# Available data:
==========

(** X8, an instance: the second timer of the small application, removed
    as soon as it is created. *)
Lemma create_then_remove_witness :
  let st := snd (Demo.create 1000 7 0 (boot tt)) in
  let r := Demo.create 5000 0 9 st in
  init st = true /\ fst r <> 0 /\ fst (SDL_RemoveTimer (fst r) (snd r)) = true.
Proof.
  intros st r.
  assert (Hi : init st = true) by (vm_compute; reflexivity).
  assert (Hr : fst r <> 0) by (vm_compute; discriminate).
  split; [exact Hi |]. split; [exact Hr |].
  apply (create_then_remove Demo.clock Demo.malloc_ok true true true 5000 0 9 0 st Hi Hr).
Defined.


(** X10, an instance: the first turn of the worker of the small
    application. *)
Lemma worker_waits_until_earliest_witness :
  exists w, waits Demo.two_queued = waits Demo.two_created ++ [w] /\
            reads Demo.two_queued = S (S (reads Demo.two_created)).
Proof.
  destruct (worker_waits_until_earliest Demo.every_10ms Demo.once Demo.clock
              Demo.malloc_ok true true true 8 Demo.two_created Demo.two_queued)
    as (w & Hw & Hr & _).
  - apply Demo.two_created_reachable.
  - vm_compute. discriminate.
  - vm_compute. reflexivity.
  - exists w. split; [exact Hw | exact Hr].
Defined.

(** X11, an instance: a timer of 16 ms and a timer of five seconds, in
    nanoseconds, added to the small application once it is initialised. *)
Lemma add_timer_callback_units_witness :
  let st := snd (Demo.create 1000 7 0 (boot tt)) in
  let r := SDL_AddTimer Demo.clock Demo.malloc_ok true true true 16 7 0 st in
  let r' := SDL_AddTimerNS Demo.clock Demo.malloc_ok true true true 5000000000 9 0 st in
  init st = true /\ fst r <> 0 /\ fst r' <> 0 /\
  (exists t, head (pending (snd r)) = Some t /\
     next_interval Demo.every_10ms Demo.once (heap (snd r) !!! t) tt = (10000000, tt)) /\
  (exists t, head (pending (snd r')) = Some t /\
     next_interval Demo.every_10ms Demo.once (heap (snd r') !!! t) tt = (0, tt)).
Proof.
  intros st r r'.
  assert (Hi : init st = true) by (vm_compute; reflexivity).
  assert (Hr : fst r <> 0) by (vm_compute; discriminate).
  assert (Hr' : fst r' <> 0) by (vm_compute; discriminate).
  split; [exact Hi |]. split; [exact Hr |]. split; [exact Hr' |].
  split.
  - destruct (add_timer_callback_units Demo.every_10ms Demo.once Demo.clock Demo.malloc_ok
                true true true 16 0 7 0 st tt Hi) as (Hms & _).
    + unfold SDL_MAX_UINT32. lia.
    + destruct (Hms Hr) as (t & Hp & Hn). exists t. split; [exact Hp |].
      fold r in Hn. rewrite Hn. vm_compute. reflexivity.
  - destruct (add_timer_callback_units Demo.every_10ms Demo.once Demo.clock Demo.malloc_ok
                true true true 0 5000000000 9 0 st tt Hi) as (_ & Hns).
    + unfold SDL_MAX_UINT32. lia.
    + destruct (Hns Hr') as (t & Hp & Hn). exists t. split; [exact Hp |].
      fold r' in Hn. rewrite Hn. vm_compute. reflexivity.
Defined.
Lemma handle_keeps_provenance (ev : ShellEvent File) (w : World) :
  sound (app w) -> sound (app (exec (handle_event ev) w)).
Proof.
  intros Hsound. pose proof Hsound as (Hlandmark & Hpreview & Hvillage & Hweather).
  destruct ev as [ | files | pos | position | error | t | ].
  - (* mount *)
    destruct (mount_fields w) as (Hl & Hp & Hfetched).
    unfold from_collaborators. rewrite Hl, Hp. split; [assumption|]. split; [assumption|].
    destruct (getVillageInsights _) as [err|data] eqn:Hinsight.
    + destruct Hfetched as [-> ->]. split; [exact Hvillage | exact Hweather].
    + destruct (getSearchInfo weather_query) as [err|found] eqn:Hsearch;
        destruct Hfetched as [-> ->].
      * split; [intros ? [= <-]; reflexivity|].
        intros d Hd. split; [discriminate|]. apply (Hweather d Hd).
      * split; [intros ? [= <-]; reflexivity|].
        intros d [= <-]. split; [discriminate|]. exists found. split; reflexivity.
  - (* upload *)
    destruct (upload_fields w files) as (Hv & Hw & Hp & Hl).
    unfold from_collaborators. rewrite Hv, Hw. repeat split.
    + intros info Hinfo. destruct Hl as [Hl | (d & info' & Hok & Hl)];
        rewrite Hl in Hinfo; [eauto|]. injection Hinfo as <-. eauto.
    + intros p Hp'. destruct Hp as [Hp | (file & p' & Hread & Hp)];
        rewrite Hp in Hp'; [eauto|]. injection Hp' as <-. eauto.
    + exact Hvillage.
    + apply (Hweather d H).
    + apply (Hweather d H).
  - apply (provenance_same_fields (app w)); [.. | exact Hsound];
      simpl handle; unfold exec, getCurrentPosition_success; simpl;
      destruct (coords_altitude pos); reflexivity.
  - apply (provenance_same_fields (app w)); [.. | exact Hsound];
      simpl handle; unfold exec, watchPosition_success; simpl;
      destruct (coords_altitude position); reflexivity.
  - apply (provenance_same_fields (app w)); [.. | exact Hsound]; reflexivity.
  - apply (provenance_same_fields (app w)); [.. | exact Hsound]; reflexivity.
  - (* scan next *)
    unfold from_collaborators. simpl.
    split; [discriminate|]. split; [discriminate|]. split; [exact Hvillage | exact Hweather].
Qed.
(** * sphinxcontrib.mscgen: a shallow embedding and its properties

    The module [sphinxcontrib/mscgen.py] is a Sphinx extension that renders
    mscgen message-sequence charts by running the external [mscgen] program.
    This development embeds it function by function.

    - Python [str] is a list of Unicode code points, [bytes] a list of
      [Byte.byte].
    - Effects (the file system, the calls to [Popen] and [communicate],
      [uuid4], the translator's [body] list) are threaded through a state
      and exception monad [M].
    - What the module takes from its environment (the behaviour of the
      renderer executable, the host translator's [starttag] and [encode],
      whether [cairosvg] can be imported) is a record passed explicitly.
    - The functions that call the system are embedded twice: first over
      calls that succeed (the directory can be made, the file is written in
      full), for the statements about what is rendered, fed and emitted;
      then, in module [IO], over calls that may raise, as a record [Faults]
      tells, for the statements about what happens when something fails.
      Without faults the two are the same functions
      ([io_render_msc_no_faults]). *)

From Stdlib Require Import NArith ZArith Strings.Ascii Strings.String Strings.Byte.
From stdpp Require Import base option list gmap strings.

Local Open Scope N_scope.
Local Open Scope list_scope.

(** ** Python strings and bytes *)

(** A Python [str]: its code points, in order. *)
Abbreviation pystr := (list N).

(** A Python [bytes] object. *)
Abbreviation pybytes := (list byte).
(** The closure [signal_handler(sig, frame)]; [sys.exit(0)] raises
    [SystemExit(0)]. *)
Definition signal_handler (sig : signum) : M unit :=
  emit (print (newline ++ "Received interrupt signal. Shutting down...")) ;;
  cleanup ;;
  raise (SystemExit 0).

(** [signal.signal(sig, signal_handler)] *)
Definition signal_signal (sig : signum) (d : disposition) : M unit :=
  fun s =>
    match sig with
    | SIGINT => Out (Ret tt) (mkState (self s) (world s) d (sigterm s) (exit_hooks s)) []
    | SIGTERM => Out (Ret tt) (mkState (self s) (world s) (sigint s) d (exit_hooks s)) []
    end.

Definition _setup_signal_handlers : M unit :=
  signal_signal SIGINT signal_handler_closure ;;
  signal_signal SIGTERM signal_handler_closure.

(** [atexit.register(f)] *)
Definition atexit_register (h : hook) : M unit :=
  fun s => Out (Ret tt) (mkState (self s) (world s) (sigint s) (sigterm s) (exit_hooks s ++ [h])) [].

(** ** [CryptoMonitorApp.__init__] (lines 19-72) *)

(** [ClassName(...)]: the constructor is called and the new object returned. *)
Definition construct (c : call) : M object :=
  _ <- invoke_call c ;; ret Object.

(** The list comprehension of line 31 builds a new list object. *)
Definition new_symbols_list (l : list string) : M list_ref :=
  fun s =>
    Out (Ret SymbolsList) (with_world (mkShared (ext (world s)) l) s) [].
(** * Experiment orchestration and checkpoint/resume engine

    A shallow embedding of the orchestration code of the face recognition
    experiment suite (training_utils.py, rerun_experiment.py,
    run_comprehensive_experiment.py, experiment_manager.py) together with
    the properties its design document states about it.

    Python floats are represented by exact rationals extended with the two
    infinities; rounding is not modelled.  Python exceptions are values of
    an error type, and the external collaborators (the training subsystem,
    the disk probe, the clock) are parameters of the functions that call
    them. *)

From Stdlib Require Import ZArith QArith String Ascii List Bool Lia.
From Stdlib Require Import Permutation Sorted Lqa.
From Stdlib Require Decimal DecimalString DecimalZ DecimalPos.
Import ListNotations.

Local Open Scope Z_scope.

Set Warnings "-register-all".

(** ** Exceptions and results *)

Inductive exn : Type :=
| ValueError (msg : string)
| TypeError (msg : string)
| KeyError (msg : string)
| AttributeError (msg : string)
| NameError (msg : string)
| RuntimeError (msg : string).

Inductive result (A : Type) : Type :=
| Ok (a : A)
| Raise (e : exn).

Arguments Ok {A} a.
Arguments Raise {A} e.

Definition bind {A B : Type} (r : result A) (k : A -> result B) : result B :=
  match r with
  | Ok a => k a
  | Raise e => Raise e
  end.

Declare Scope exn_scope.
Delimit Scope exn_scope with exn.
Notation "x <- r ;; k" := (bind r (fun x => k))
  (at level 61, r at next level, right associativity) : exn_scope.

Definition is_ok {A : Type} (r : result A) : bool :=
  match r with Ok _ => true | Raise _ => false end.

(** ** Computations that log

    [logger.warning] and [logger.error] append to the log; what was logged
    before an exception stays logged. *)

Definition logged (A : Type) : Type := (list string * result A)%type.

Definition ret {A : Type} (a : A) : logged A := ([], Ok a).

Definition lift {A : Type} (r : result A) : logged A := ([], r).

Definition warn (msg : string) : logged unit := ([msg], Ok tt).

Definition lbind {A B : Type} (m : logged A) (k : A -> logged B) : logged B :=
  match m with
  | (w, Ok a) => let '(w', r) := k a in (w ++ w', r)
  | (w, Raise e) => (w, Raise e)
  end.

Declare Scope log_scope.
Delimit Scope log_scope with log.
Notation "x <- r ;; k" := (lbind r (fun x => k))
  (at level 61, r at next level, right associativity) : log_scope.

(** ** Python values

    The dynamically typed values that configurations, result summaries and
    serialized documents are made of.  A [dict] keeps its keys in insertion
    order; keys are strings. *)

Module Py.

Inductive value : Type :=
| VNone
| VBool (b : bool)
| VInt (z : Z)
| VFloat (q : Q)
| VStr (s : string)
| VList (l : list value)
| VDict (d : list (string * value)).

(** Truth value of an object, as [if x:] and [x or y] use it. *)
Definition truthy (v : value) : bool :=
  match v with
  | VNone => false
  | VBool b => b
  | VInt z => negb (z =? 0)
  | VFloat q => negb (Qeq_bool q 0)
  | VStr s => negb (String.eqb s "")
  | VList l => match l with [] => false | _ => true end
  | VDict d => match d with [] => false | _ => true end
  end.

Definition type_name (v : value) : string :=
  match v with
  | VNone => "NoneType"
  | VBool _ => "bool"
  | VInt _ => "int"
  | VFloat _ => "float"
  | VStr _ => "str"
  | VList _ => "list"
  | VDict _ => "dict"
  end.

(** [needle in hay] for two strings. *)
Fixpoint contains (needle hay : string) : bool :=
  if String.prefix needle hay then true
  else match hay with
       | EmptyString => false
       | String _ rest => contains needle rest
       end.

Fixpoint dict_get (d : list (string * value)) (k : string) : option value :=
  match d with
  | [] => None
  | (k', v) :: rest => if String.eqb k' k then Some v else dict_get rest k
  end.

Definition dict_has (d : list (string * value)) (k : string) : bool :=
  match dict_get d k with Some _ => true | None => false end.

(** [d[k] = v]: the key keeps its position when it exists, otherwise it is
    added at the end. *)
Fixpoint dict_set (d : list (string * value)) (k : string) (v : value)
  : list (string * value) :=
  match d with
  | [] => [(k, v)]
  | (k', v') :: rest =>
      if String.eqb k' k then (k, v) :: rest else (k', v') :: dict_set rest k v
  end.
Lemma HandleClusterPropagationPolicyDeletion_clears_bindings_witness :
  let w := retiring.clusterWorld in
  let label := policyv1alpha1.ClusterPropagationPolicyPermanentIDLabel in
  let w' := (HandleClusterPropagationPolicyDeletion "cpp1-id" w).2 in
  (HandleClusterPropagationPolicyDeletion "cpp1-id" w).1 = Ok tt ∧
  (metav1.Labels ∘ workv1alpha2.RBMeta <$> rbs w !! ("default", "nginx-Deployment"))
    = Some {[ label := "cpp1-id" ]} ∧
  (metav1.Labels ∘ workv1alpha2.RBMeta <$> rbs w' !! ("default", "nginx-Deployment"))
    = Some ∅ ∧
  ∀ k b, rbs w' !! k = Some b →
         metav1.Labels (workv1alpha2.RBMeta b) !! label ≠ Some "cpp1-id".
Proof.
  intros w label w'. split; [reflexivity|]. split; [reflexivity|].
  split; [reflexivity|].
  exact (proj1 (HandleClusterPropagationPolicyDeletion_clears_bindings "cpp1-id" w w'
                  clusterWorld_wellKeyed
                  (run_Ok (HandleClusterPropagationPolicyDeletion "cpp1-id") w tt
                     eq_refl))).
Defined.

(** ** The finalizer of a policy *)

#[global] Instance policiesKept_frame : Frame policiesKept.
Proof.
  split; try done. intros w1 w2 w3 [H1 H1'] [H2 H2']. split; congruence.
Qed.

Lemma UpdateTemplate_policiesKept o : preserves policiesKept (UpdateTemplate o).
Proof. apply preserves_apiWrite; [apply _| |]; by intros. Qed.

Lemma CleanupResourceTemplateMarks_policiesKept objRef cleanupFunc :
  preserves policiesKept (CleanupResourceTemplateMarks objRef cleanupFunc).
Proof.
  unfold CleanupResourceTemplateMarks. frame_step.
  { apply preserves_try, FetchResourceTemplate_preserves, _. }
  destruct a as [workload|err]; [|destruct (IsNotFound err); frame].
  cbv zeta. frame_step; [frame|]. destruct a as [[]|err]; [|frame].
  frame_step; [|frame]. apply preserves_try, UpdateTemplate_policiesKept.
Qed.

Lemma CleanupResourceBindingMarks_policiesKept rb cleanupFunc :
  preserves policiesKept (CleanupResourceBindingMarks rb cleanupFunc).
Proof.
  unfold CleanupResourceBindingMarks. apply preserves_RetryOnConflict; [apply _|].
  intros o. unfold cleanupRBAttempt. cbv zeta.
  frame_step.
  { apply preserves_try, preserves_apiWrite; [apply _| |]; by intros. }
  destruct a as [[]|updateErr]; [frame|].
  frame_step; [apply preserves_try, Get_preserves, _|].
  destruct a; frame.
Qed.

Lemma CleanupClusterResourceBindingMarks_policiesKept crb cleanupFunc :
  preserves policiesKept (CleanupClusterResourceBindingMarks crb cleanupFunc).
Proof.
  unfold CleanupClusterResourceBindingMarks. apply preserves_RetryOnConflict; [apply _|].
  intros o. unfold cleanupCRBAttempt. cbv zeta.
  frame_step.
  { apply preserves_try, preserves_apiWrite; [apply _| |]; by intros. }
  destruct a as [[]|updateErr]; [frame|].
  frame_step; [apply preserves_try, Get_preserves, _|].
  destruct a; frame.
Qed.

Lemma returnAggregate_preserves R `{!Frame R} errs : preserves R (returnAggregate errs).
Proof. unfold returnAggregate. destruct (NewAggregate errs); frame. Qed.

Lemma HandlePropagationPolicyDeletion_policiesKept policyID :
  preserves policiesKept (HandlePropagationPolicyDeletion policyID).
Proof.
  unfold HandlePropagationPolicyDeletion. frame_step.
  { unfold GetResourceBindings. frame. }
  destruct a as [items|err]; [|frame].
  frame_step; [|apply returnAggregate_preserves, _].
  apply preserves_forEach; [apply _|]. intros x es. unfold ppDeletionBody.
  frame_step; [apply preserves_try, CleanupResourceTemplateMarks_policiesKept|].
  destruct a as [[]|err]; [|frame].
  frame_step; [apply preserves_try, CleanupResourceBindingMarks_policiesKept|].
  destruct a; frame.
Qed.

Lemma HandleClusterPropagationPolicyDeletion_policiesKept policyID :
  preserves policiesKept (HandleClusterPropagationPolicyDeletion policyID).
Proof.
  unfold HandleClusterPropagationPolicyDeletion. frame_step.
  { unfold GetClusterResourceBindings. frame. }
  frame_step.
  { destruct a as [items|err]; [|frame].
    apply preserves_forEach; [apply _|]. intros x es. unfold cppDeletionBodyCRB.
    frame_step; [apply preserves_try, CleanupResourceTemplateMarks_policiesKept|].
    destruct a as [[]|err]; [|frame].
    frame_step; [apply preserves_try, CleanupClusterResourceBindingMarks_policiesKept|].
    destruct a; frame. }
  frame_step.
  { unfold GetResourceBindings. frame. }
  frame_step; [|apply returnAggregate_preserves, _].
  destruct a1 as [items|err]; [|frame].
  apply preserves_forEach; [apply _|]. intros x es. unfold cppDeletionBodyRB.
  frame_step; [apply preserves_try, CleanupResourceTemplateMarks_policiesKept|].
  destruct a1 as [[]|err]; [|frame].
  frame_step; [apply preserves_try, CleanupResourceBindingMarks_policiesKept|].
  destruct a1; frame.
Qed.

#[global] Instance crbsKept_frame : Frame crbsKept.
Proof. split; try done. unfold crbsKept. intros w1 w2 w3 H1 H2. congruence. Qed.

#[global] Instance crbsStripped_frame labelKey labelValue :
  Frame (crbsStripped labelKey labelValue).
Proof.
  split.
  - intros w Hwk. by split.
  - intros w1 w2 w3 H12 H23 Hwk1.
    destruct (H12 Hwk1) as [Hwk2 Hkept2]. destruct (H23 Hwk2) as [Hwk3 Hkept3].
    split; [done|]. intros k b Hb Hl. apply Hkept2; [|done]. by apply Hkept3.
  - intros w fs Hwk. by split.
  - intros w l Hwk. by split.
Qed.

Lemma crbsKept_crbsStripped labelKey labelValue w w' :
  crbsKept w w' → crbsStripped labelKey labelValue w w'.
Proof. unfold crbsKept. intros Hc Hwk. rewrite Hc. by split. Qed.

Lemma CleanupResourceTemplateMarks_crbsKept objRef cleanupFunc :
  preserves crbsKept (CleanupResourceTemplateMarks objRef cleanupFunc).
Proof.
  apply (preserves_weaken onlyTemplateWrites);
    [by intros ? ? (_ & ? & _) | apply CleanupResourceTemplateMarks_onlyTemplateWrites].
Qed.

Lemma CleanupResourceBindingMarks_crbsKept rb cleanupFunc :
  preserves crbsKept (CleanupResourceBindingMarks rb cleanupFunc).
Proof.
  unfold CleanupResourceBindingMarks. apply preserves_RetryOnConflict; [apply _|].
  intros o. unfold cleanupRBAttempt. cbv zeta.
  frame_step.
  { apply preserves_try, preserves_apiWrite; [apply _| |]; by intros. }
  destruct a as [[]|updateErr]; [frame|].
  frame_step; [apply preserves_try, Get_preserves, _|].
  destruct a; frame.
Qed.

(** The cleanup of a ClusterResourceBinding with the closure of the
    cluster policies writes the binding without the policy's label, or
    not at all. *)
Lemma CleanupClusterResourceBindingMarks_crbsStripped crb policyID :
  preserves
    (crbsStripped policyv1alpha1.ClusterPropagationPolicyPermanentIDLabel policyID)
    (CleanupClusterResourceBindingMarks crb cleanupMarksFun).
Proof.
  intros w Hwk.
  destruct (CleanupClusterResourceBindingMarks crb cleanupMarksFun w) as [r w'] eqn:Hrun.
  apply CleanupClusterResourceBindingMarks_cases in Hrun as (w0 & Htch & Hcases);
    [| by right | done].
  destruct (touched_stores _ _ Htch) as (_ & _ & _ & Hc0 & _).
  cbn [snd]. destruct Hcases as [(e & _ & ->)|(_ & b & Hb & ->)].
  - rewrite Hc0. by split.
  - cbn. split.
    + intros k b' [(<- & <-)|(Hne & Hk)]%lookup_insert_Some; [|by apply Hwk].
      unfold ObjectKeyFromObject; simpl.
      destruct Hb as [->|Hb]; [done|]. by apply Hwk in Hb.
    + intros k b' [(<- & <-)|(Hne & Hk)]%lookup_insert_Some Hl; [|done].
      exfalso. simpl in Hl. by rewrite lookup_delete_eq in Hl.
Qed.

Lemma HandleClusterPropagationPolicyDeletion_crbsStripped policyID :
  preserves
    (crbsStripped policyv1alpha1.ClusterPropagationPolicyPermanentIDLabel policyID)
    (HandleClusterPropagationPolicyDeletion policyID).
Proof.
  pose proof (crbsKept_crbsStripped
                policyv1alpha1.ClusterPropagationPolicyPermanentIDLabel policyID) as Hkept.
  unfold HandleClusterPropagationPolicyDeletion. frame_step.
  { unfold GetClusterResourceBindings. frame. }
  frame_step.
  { destruct a as [items|err]; [|frame].
    apply preserves_forEach; [apply _|]. intros x es. unfold cppDeletionBodyCRB.
    frame_step.
    { apply preserves_try, (preserves_weaken crbsKept); [exact Hkept|].
      apply CleanupResourceTemplateMarks_crbsKept. }
    destruct a as [[]|err]; [|frame].
    frame_step; [apply preserves_try, CleanupClusterResourceBindingMarks_crbsStripped|].
    destruct a; frame. }
  frame_step.
  { unfold GetResourceBindings. frame. }
  frame_step; [|apply returnAggregate_preserves, _].
  destruct a1 as [items|err]; [|frame].
  apply preserves_forEach; [apply _|]. intros x es. unfold cppDeletionBodyRB.
  frame_step.
  { apply preserves_try, (preserves_weaken crbsKept); [exact Hkept|].
    apply CleanupResourceTemplateMarks_crbsKept. }
  destruct a1 as [[]|err]; [|frame].
  frame_step.
  { apply preserves_try, (preserves_weaken crbsKept); [exact Hkept|].
    apply CleanupResourceBindingMarks_crbsKept. }
  destruct a1; frame.
Qed.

==========

# Problem to work on:
When the string "right" occurs in a line of the material, that line belongs in the answer.

# Result below:
  (at level 61, r at next level, right associativity) : exn_scope.
  (at level 61, r at next level, right associativity) : log_scope.
    [| by right | done].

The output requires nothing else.